CITE Journal Volume 9, Number 1, ISSN 1528-5804 Publisher: Society for Information Technology & Teacher Education, Waynesville, NC USA

Abstract

With the increasing popularity and accessibility of the Internet and Internet-based technologies, along with the need for a diverse group of students to have alternative means to complete their education, there is a major push for K-12 schools to offer online courses, resulting in a growing number of online teachers. Using the Tailored Design survey methodology (Dillman, 2007), this study examines a national sample of 596 K-12 online teachers and measures their knowledge with respect to three key domains as described by the TPACK framework: technology, pedagogy, content, and the combination of each of these areas. Findings indicate that knowledge ratings are highest among the domains of pedagogy, content, and pedagogical content, indicating that responding online teachers felt very good about their knowledge related to these domains and were less confident when it comes to technology.

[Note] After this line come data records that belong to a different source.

(* ===== verification/IoDma.v ===== *)
(** * IoDma: copying the data of a command with a DMA engine (src/io.c)

    [__do_perform_io_using_dma] first collects the physical addresses of the
    pages of a command, then gives runs of adjacent pages to the engine as one
    copy.  It works on physical memory, which holds the pages of the host and
    the storage. *)
From stdpp Require Import base list numbers sets.
From Stdlib Require Import ZArith Lia.
From S2P Require Import Prelude SsdConfig Ssd Nvme Prp PrpFacts WorkQueue IoDev DmaChan.

Open Scope Z_scope.
Open Scope nvmev_scope.

Section Dma.
Context `{DmaEngine}.
(** The registered channels. *)
Variable info : ioat_dma_info.

(** ** The code *)
Definition NR_PADDR : nat := 513.

(** The first loop: the addresses go to [paddr_list[1]] and up. *)
Fixpoint dma_collect (fuel : nat) (p1 p2 dlen : Z) (st : prp_state) (paddr_list : list Z)
  : outcome (prp_state * list Z) :=
  if ps_remaining st =? 0 then Ok (st, paddr_list)
  else
    match fuel with
    | O => NoFuel
    | S fuel' =>
        let* (paddr, _, _) := prp_next p1 p2 st in
        let* l := updZ paddr_list (ps_prp_offs st + 1) paddr in
        let* st := prp_step p1 p2 dlen PRP_NONE st in
        dma_collect fuel' p1 p2 dlen st l
    end.

(** [for (prp_offs++; prp_offs <= num_prps; prp_offs++)]: the run of pages. *)
Fixpoint dma_merge (fuel : nat) (paddr_list : list Z) (num_prps prp_offs page_size : Z)
  : outcome (Z * Z) :=
  if num_prps <? prp_offs then Ok (prp_offs, page_size)
  else
    match fuel with
    | O => NoFuel
    | S fuel' =>
        let* a := nthZ paddr_list prp_offs in
        let* b := nthZ paddr_list (prp_offs - 1) in
        if a =? u64 (b + PAGE_SIZE) then
          dma_merge fuel' paddr_list num_prps (prp_offs + 1) (page_size + PAGE_SIZE)
        else Ok (prp_offs, page_size)
    end.

(** The second loop; what [ioat_dma_submit] returns is not looked at. *)
Fixpoint dma_transfer (fuel : nat) (dir : prp_dir) (paddr_list : list Z) (num_prps storage : Z)
  (phys : mem) (offset remaining prp_offs : Z) : outcome mem :=
  if remaining =? 0 then Ok phys
  else
    match fuel with
    | O => NoFuel
    | S fuel' =>
        let* paddr := nthZ paddr_list prp_offs in
        let* (prp_offs, page_size) :=
          dma_merge (length paddr_list) paddr_list num_prps (prp_offs + 1) (prp_chunk paddr remaining) in
        let io_size := Z.min remaining page_size in
        let* (_, phys) :=
          match dir with
          | PRP_TO_DEV => ioat_dma_submit info phys paddr (storage + offset) io_size
          | PRP_TO_HOST => ioat_dma_submit info phys (storage + offset) paddr io_size
          | PRP_NONE => Ok (0, phys)
          end in
        dma_transfer fuel' dir paddr_list num_prps storage phys (offset + io_size) (remaining - io_size)
          prp_offs
    end.

(** [storage] is [config.storage_start], whatever the namespace. *)
Definition __do_perform_io_using_dma (phys : mem) (storage dlen : Z) (cmd : nvme_command) : outcome mem :=
  let offset := __cmd_io_offset cmd in
  let length := __cmd_io_size cmd in
  let* (st, l) := dma_collect (Z.to_nat length) (prp1 cmd) (prp2 cmd) dlen
                    (mk_prp phys phys offset length 0 0 None) (replicate NR_PADDR 0) in
  dma_transfer (Z.to_nat length) (io_dir cmd) l (ps_prp_offs st) storage phys offset length 1.
End Dma.

(** * The DMA copy is the page-wise copy *)

Section Facts.
Context `{DmaEngineLaws}.
Context (info : ioat_dma_info) (dc : dma_chan) (Hchan : dma_thread info = Some dc).
Variables (phys : mem) (p1 p2 off len dlen storage : Z).
Notation addr := (prp_addr phys p1 p2 len).
Notation first := (prp_first p1).
Notation kp := (kpos p1 len).
Notation at_ := (loop_at phys phys p1 p2 off len).
Context (W : prp_wf phys p1 p2 len) (Hdl : off + len <= dlen).

(** Address of chunk [i]. *)
Definition chunk (i : Z) : Z := addr (kp i).

Lemma kp_range i j : 0 <= i <= j -> 0 <= kp i <= kp j /\ kp j <= len.
Proof.
  intros Hi. pose proof (prp_first_range p1) as Hf. destruct W as [Hlen _ _]. unfold kpos.
  destruct (Z.eqb_spec i 0), (Z.eqb_spec j 0); lia.
Qed.

(** The chunks after the first are whole pages. *)
Lemma kp_next i : 1 <= i -> kp i < len -> kp (i + 1) = Z.min len (kp i + 4096).
Proof.
  intros Hi. unfold kpos. rewrite (proj2 (Z.eqb_neq i 0)), (proj2 (Z.eqb_neq (i + 1) 0)) by lia. lia.
Qed.

Lemma chunk_aligned i : 1 <= i -> kp i < len -> chunk i mod 4096 = 0.
Proof.
  intros Hi Hk. pose proof (prp_first_range p1) as Hf. unfold chunk, kpos in *. rewrite (proj2 (Z.eqb_neq i 0)) in * by lia.
  assert (Ek : Z.min len (first + (i - 1) * 4096) = first + (i - 1) * 4096) by lia. rewrite Ek in *.
  unfold prp_addr. rewrite (proj2 (Z.ltb_ge _ _)) by lia.
  replace (first + (i - 1) * 4096 - first) with ((i - 1) * 4096) by lia. rewrite Z.div_mul, Z.mod_mul by lia.
  destruct (prp_big p1 len) eqn:Eb.
  - destruct (pw_list _ _ _ _ W Eb (i - 1)) as [_ Ha]; [lia|lia|]. by rewrite Z.add_0_r.
  - unfold prp_big in Eb. boolify. assert (i = 1) as -> by lia. rewrite Z.add_0_r. apply (pw_one _ _ _ _ W); [lia|].
    unfold prp_big. by apply Z.ltb_ge.
Qed.

(** ** The list of addresses *)
Definition collected (l : list Z) (j : Z) : Prop :=
  length l = NR_PADDR /\ forall i, 0 <= i < j -> nthZ l (i + 1) = Ok (chunk i).

Context (Hpages : len <= first + 511 * 4096).

Lemma chunk_index i : 0 <= i -> kp i < len -> i < 512.
Proof. unfold kpos. destruct (Z.eqb_spec i 0); lia. Qed.

Lemma collect_spec fuel j st l :
  0 <= j -> (0 < j -> kp (j - 1) < len) -> at_ PRP_NONE j st -> collected l j -> len - kp j <= Z.of_nat fuel ->
  exists st' l' N, dma_collect fuel p1 p2 dlen st l = Ok (st', l') /\ ps_prp_offs st' = N /\ j <= N /\
    kp N = len /\ (0 < N -> kp (N - 1) < len) /\ collected l' N.
Proof.
  revert j st l. induction fuel as [|fuel IH]; intros j st l Hj Hprev L C Hf; pose proof L as [L1 L2 L3 L4 L5 L6];
    pose proof (kp_range j j ltac:(lia)) as [_ Hk]; cbn [dma_collect]; rewrite L3.
  - rewrite (proj2 (Z.eqb_eq _ 0)) by lia. exists st, l, j. split; [done|]. split; [done|]. split; [done|]. split; [lia|done].
  - destruct (Z.eqb_spec (len - kp j) 0).
    { exists st, l, j. split; [done|]. split; [done|]. split; [done|]. split; [lia|done]. }
    assert (Hlt : kp j < len) by lia. pose proof (chunk_index j Hj Hlt) as Hi. destruct C as [C1 C2].
    rewrite (prp_next_spec phys phys p1 p2 off len W PRP_NONE j st) by done. cbn [obind]. rewrite L1.
    assert (Hr : 0 <= j + 1 < Z.of_nat (length l)) by (rewrite C1; unfold NR_PADDR; lia).
    rewrite updZ_Ok by done. cbn [obind].
    destruct (prp_step_spec phys phys p1 p2 off len dlen W PRP_NONE j st) as (st1 & -> & L'); [done|done|done|done|done|].
    cbn [obind]. destruct (kpos_step phys p1 p2 len W j Hj Hlt) as (_ & Hst & _).
    destruct (IH (j + 1) st1 (<[Z.to_nat (j + 1) := chunk j]> l)) as (st' & l' & N & E & A1 & A2 & A3 & A4 & A5); try done; try lia.
    + intros _. by replace (j + 1 - 1) with j by lia.
    + split; [by rewrite length_insert|]. intros i Hii. rewrite nthZ_insert by done.
      destruct (Z.eqb_spec (i + 1) (j + 1)); [by replace i with j by lia|apply C2; lia].
    + exists st', l', N. split; [exact E|]. split; [done|]. split; [lia|done].
Qed.

(** ** Runs of adjacent pages *)
Context (Haddr : forall k, 0 <= k < len -> 0 <= addr k < 18446744073709547520).
Variables (l : list Z) (N : Z).
Context (C : collected l N) (HN : 0 < N) (Nlast : kp (N - 1) < len) (Nend : kp N = len).

Lemma before_N i : 0 <= i < N -> kp i < len.
Proof. intros Hi. pose proof (kp_range i (N - 1)). lia. Qed.

(** Bytes [kp j] to [kp i - 1] are one range of memory from chunk [j]. *)
Record run_at (j i page_size : Z) : Prop := {
  ra_bytes : forall t, 0 <= t < kp i - kp j -> addr (kp j + t) = chunk j + t;
  ra_more : i < N -> page_size = kp i - kp j /\
    (chunk (i - 1) + 4096 = chunk j + page_size \/ i = j + 1 /\ chunk j mod 4096 <> 0);
  ra_size : Z.min (len - kp j) page_size = kp i - kp j;
}.

Lemma run_start j : 0 <= j < N -> run_at j (j + 1) (prp_chunk (chunk j) (len - kp j)).
Proof.
  intros Hj. pose proof (before_N j Hj) as Hk. destruct (kpos_step phys p1 p2 len W j ltac:(lia) Hk) as (Ek & Hr & Hb).
  fold (chunk j) in *. split.
  - done.
  - intros Hi. split; [lia|]. replace (j + 1 - 1) with j by lia. pose proof (before_N (j + 1) ltac:(lia)) as Hk1.
    rewrite prp_chunk_min in * by lia. destruct (decide (chunk j mod 4096 = 0)) as [E|E]; [left|by right].
    rewrite E in *. lia.
  - lia.
Qed.

Lemma run_extend j i page_size :
  0 <= j < i -> i < N -> run_at j i page_size -> chunk i = u64 (chunk (i - 1) + PAGE_SIZE) ->
  run_at j (i + 1) (page_size + PAGE_SIZE).
Proof.
  intros Hj Hi [R1 R2 R3] E. unfold PAGE_SIZE in *. pose proof (before_N i ltac:(lia)) as Hk.
  pose proof (before_N (i - 1) ltac:(lia)) as Hk1. pose proof (kp_range (i - 1) (i - 1) ltac:(lia)) as [Hp _].
  pose proof (Haddr (kp (i - 1)) ltac:(lia)) as Ha. fold (chunk (i - 1)) in Ha. rewrite u64_id in E by lia.
  destruct (R2 Hi) as [Ep Hc]. pose proof (chunk_aligned i ltac:(lia) Hk) as Hal.
  destruct Hc as [Hc|[-> Hmis]].
  2:{ exfalso. apply Hmis. replace (j + 1 - 1) with j in E by lia. rewrite E in Hal.
      rewrite <- Hal. rewrite <- (Z.mul_1_l 4096) at 2. by rewrite Z.mod_add. }
  destruct (kpos_step phys p1 p2 len W i ltac:(lia) Hk) as (_ & Hr & Hb). fold (chunk i) in Hb.
  pose proof (kp_next i ltac:(lia) Hk) as Hn. pose proof (kp_range j i ltac:(lia)) as [Hji _]. split.
  - intros t Ht. destruct (Z.lt_ge_cases t (kp i - kp j)); [by apply R1; lia|].
    replace (kp j + t) with (kp i + (t - (kp i - kp j))) by lia. rewrite Hb by lia. lia.
  - intros Hi1. pose proof (before_N (i + 1) ltac:(lia)). replace (i + 1 - 1) with i by lia. split; [lia|]. left. lia.
  - lia.
Qed.

Lemma merge_spec fuel j i page_size :
  0 <= j < i -> i <= N -> N - i <= Z.of_nat fuel -> run_at j i page_size ->
  exists i' page_size', dma_merge fuel l N (i + 1) page_size = Ok (i' + 1, page_size') /\
    i <= i' <= N /\ run_at j i' page_size'.
Proof.
  revert i page_size. destruct C as [C1 C2]. induction fuel as [|fuel IH]; intros i ps Hj Hi Hf R; cbn [dma_merge].
  - rewrite (proj2 (Z.ltb_lt _ _)) by lia. exists i, ps. split; [done|]. split; [lia|done].
  - destruct (Z.ltb_spec N (i + 1)).
    { exists i, ps. split; [done|]. split; [lia|done]. }
    rewrite (C2 i) by lia. cbn [obind]. replace (i + 1 - 1) with (i - 1 + 1) by lia. rewrite (C2 (i - 1)) by lia. cbn [obind].
    destruct (Z.eqb_spec (chunk i) (u64 (chunk (i - 1) + PAGE_SIZE))) as [E|E].
    + pose proof (run_extend j i ps Hj ltac:(lia) R E) as R'.
      destruct (IH (i + 1) (ps + PAGE_SIZE)) as (i' & ps' & Em & A1 & A2); [lia|lia|lia|done|].
      exists i', ps'. split; [exact Em|]. split; [lia|done].
    + exists i, ps. split; [done|]. split; [lia|done].
Qed.

(** ** The copies *)
Context (Hoff : 0 <= off) (Hlen : len < 4294967296).
Context (Hapart : forall k, 0 <= k < len -> ~ (storage + off <= addr k < storage + off + len)).

(** Physical memory after [k] bytes. *)
Definition dma_done (dir : prp_dir) (k : Z) (m : mem) : Prop :=
  match dir with
  | PRP_TO_DEV => forall a, m a =
      if (storage + off <=? a) && (a <? storage + off + k) then phys (addr (a - (storage + off))) else phys a
  | PRP_TO_HOST => (forall t, 0 <= t < k -> m (addr t) = phys (storage + off + t)) /\
      forall a, (forall t, 0 <= t < k -> addr t <> a) -> m a = phys a
  | PRP_NONE => forall a, m a = phys a
  end.

(** A range of the data and a range of the storage do not overlap. *)
Lemma run_apart j n :
  0 <= j -> 0 < n -> kp j + n <= len -> (forall t, 0 <= t < n -> addr (kp j + t) = chunk j + t) ->
  chunk j + n <= storage + (off + kp j) \/ storage + (off + kp j) + n <= chunk j.
Proof.
  intros Hj Hn Hk Hb. pose proof (kp_range j j ltac:(lia)) as [H0' _].
  destruct (Z.le_gt_cases (chunk j + n) (storage + (off + kp j))); [by left|]. right.
  destruct (Z.le_gt_cases (storage + (off + kp j) + n) (chunk j)); [done|]. exfalso.
  destruct (Z.le_gt_cases (chunk j) (storage + (off + kp j))).
  - apply (Hapart (kp j + (storage + (off + kp j) - chunk j))); [lia|]. rewrite Hb by lia. lia.
  - apply (Hapart (kp j + 0)); [lia|]. rewrite Hb by lia. lia.
Qed.

Definition dma_copy (dir : prp_dir) (m : mem) (paddr offset n : Z) : outcome (Z * mem) :=
  match dir with
  | PRP_TO_DEV => ioat_dma_submit info m paddr (storage + offset) n
  | PRP_TO_HOST => ioat_dma_submit info m (storage + offset) paddr n
  | PRP_NONE => Ok (0, m)
  end.

Lemma submit_spec m src dst n :
  0 <= n < 4294967296 -> src + n <= dst \/ dst + n <= src ->
  exists m', ioat_dma_submit info m src dst n = Ok (0, m') /\ forall a, m' a = memcpy m dst m src n a.
Proof.
  intros Hn Ha. unfold ioat_dma_submit. rewrite Hchan, u32_id by done.
  destruct (dma_copies dc m dst src n Ha) as (m' & -> & Hm). by exists m'.
Qed.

Correlations among each of the domains within the TPACK framework revealed a small relationship between the domains of technology and pedagogy, as well as technology and content (.289 and .323, respectively). However, there was a large correlation between pedagogy and content (.690), calling into question the distinctiveness of these domains. This study presents a beginning approach to measuring and defining TPACK among an ever-increasing number of K-12 online teachers.

Citation

Archambault, L. & Crippen, K. (2009). Examining TPACK Among K-12 Online Distance Educators in the United States. Contemporary Issues in Technology and Teacher Education, 9(1), 71-88. Waynesville, NC USA: Society for Information Technology & Teacher Education. Retrieved May 19, 2019 from .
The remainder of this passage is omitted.